» Activity: Report how many lines of the listing below include the word "NumPy". Give nothing but the number.

» The records:
(** * SciFin: synthetic time series and synthetic markets

    A shallow embedding of [timeseries/randomseries.py] (the AR, MA, ARMA and
    random-walk generators) and of [marketdata/simuldata.py] (the market
    simulator, its labelling and the share counts), with the properties the
    specification states about them.

    Conventions of the embedding:
    - Python numbers are an abstract carrier [F] with the operations the
      code applies to them (class [Number]).  No law is assumed of them
      unless a theorem says so ([NumberLaws]), so the recursion theorems
      hold for whatever [+], [-] and [*] compute, IEEE doubles included.
      [/] follows the operand types the way Python dispatches it: on a zero
      divisor builtin numbers raise, NumPy scalars give inf or nan
      ([div_by_zero]); [**] raises or leaves the reals where the power does.
      Doubles themselves are the instance [float64], on the kernel's
      binary64 numbers.
    - A Python list updated in place is a [list F] threaded through the
      loops; [x[i]] and [x[i] = v] check the index the way Python does
      (negative indices wrap, everything else raises [IndexError]).
    - Exceptions are the [Raise] results of the [result] monad; a call that
      prints has an [outcome]: what it printed and how it ended.
    - The global NumPy generator is the stream of standard normal draws it
      will hand out, [rng : nat -> F]; [np.random.normal(loc, scale, size)]
      is [loc + scale * z] on the next [size] draws, refused when
      [scale < 0]. *)

From Stdlib Require Import ZArith QArith Qcanon Qround String DecimalString.
From Stdlib Require Import Floats.
From stdpp Require Import base list.

(* A decimal literal stands for the nearest double, as in Python. *)
Set Warnings "-inexact-float".

Local Open Scope Z_scope.
Local Open Scope nat_scope.

(** ** Exceptions and the error monad *)

Inductive PyError : Type :=
| AssertionError
| IndexError
| ZeroDivisionError
| ValueError (msg : string)
| TypeError
| UnboundLocalError (name : string)
| Exception (msg : string)
| Unmodelled (what : string).   (* no exception of Python's: a value that an
                                   instance of the numbers leaves uncomputed *)

Inductive result (A : Type) : Type :=
| Ok (a : A)
| Raise (e : PyError).
Arguments Ok {A} a.
Arguments Raise {A} e.

Definition result_bind {A B} (f : A -> result B) (m : result A) : result B :=
  match m with
  | Ok a => f a
  | Raise e => Raise e
  end.

#[global] Instance result_mbind : MBind result := @result_bind.
#[global] Instance result_mret : MRet result := @Ok.

(** ** Python numbers *)

Class Number (F : Type) : Type := {
  of_int : Z -> F;             (* an int literal used as a number *)
  add : F -> F -> F;
  sub : F -> F -> F;
  mul : F -> F -> F;
  div : F -> F -> F;           (* the quotient, for a divisor that is not 0 *)
  div_by_zero : F -> F -> result F;
                               (* [a / b] of these numbers when [b == 0]:
                                  builtin [int] and [float] raise
                                  [ZeroDivisionError]; NumPy scalars give inf
                                  or nan under a [RuntimeWarning] *)
  pow : F -> F -> result F;    (* [**]: 0 to a negative power raises
                                  [ZeroDivisionError]; a power that is not a
                                  real number is a [TypeError] for NumPy *)
  sqrt : F -> F;               (* [np.sqrt] *)
  is_zero : F -> bool;         (* [x == 0] *)
  is_negative : F -> bool;     (* [x < 0] *)
  trunc : F -> Z               (* [int(x)]: rounds toward zero *)
}.

Declare Scope num_scope.
Delimit Scope num_scope with num.
Infix "⊕" := add (at level 50, left associativity) : num_scope.
Infix "⊖" := sub (at level 50, left associativity) : num_scope.
Infix "⊗" := mul (at level 40, left associativity) : num_scope.
Local Open Scope num_scope.

Abbreviation zero := (of_int 0).
Abbreviation one := (of_int 1).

» Written reply: 4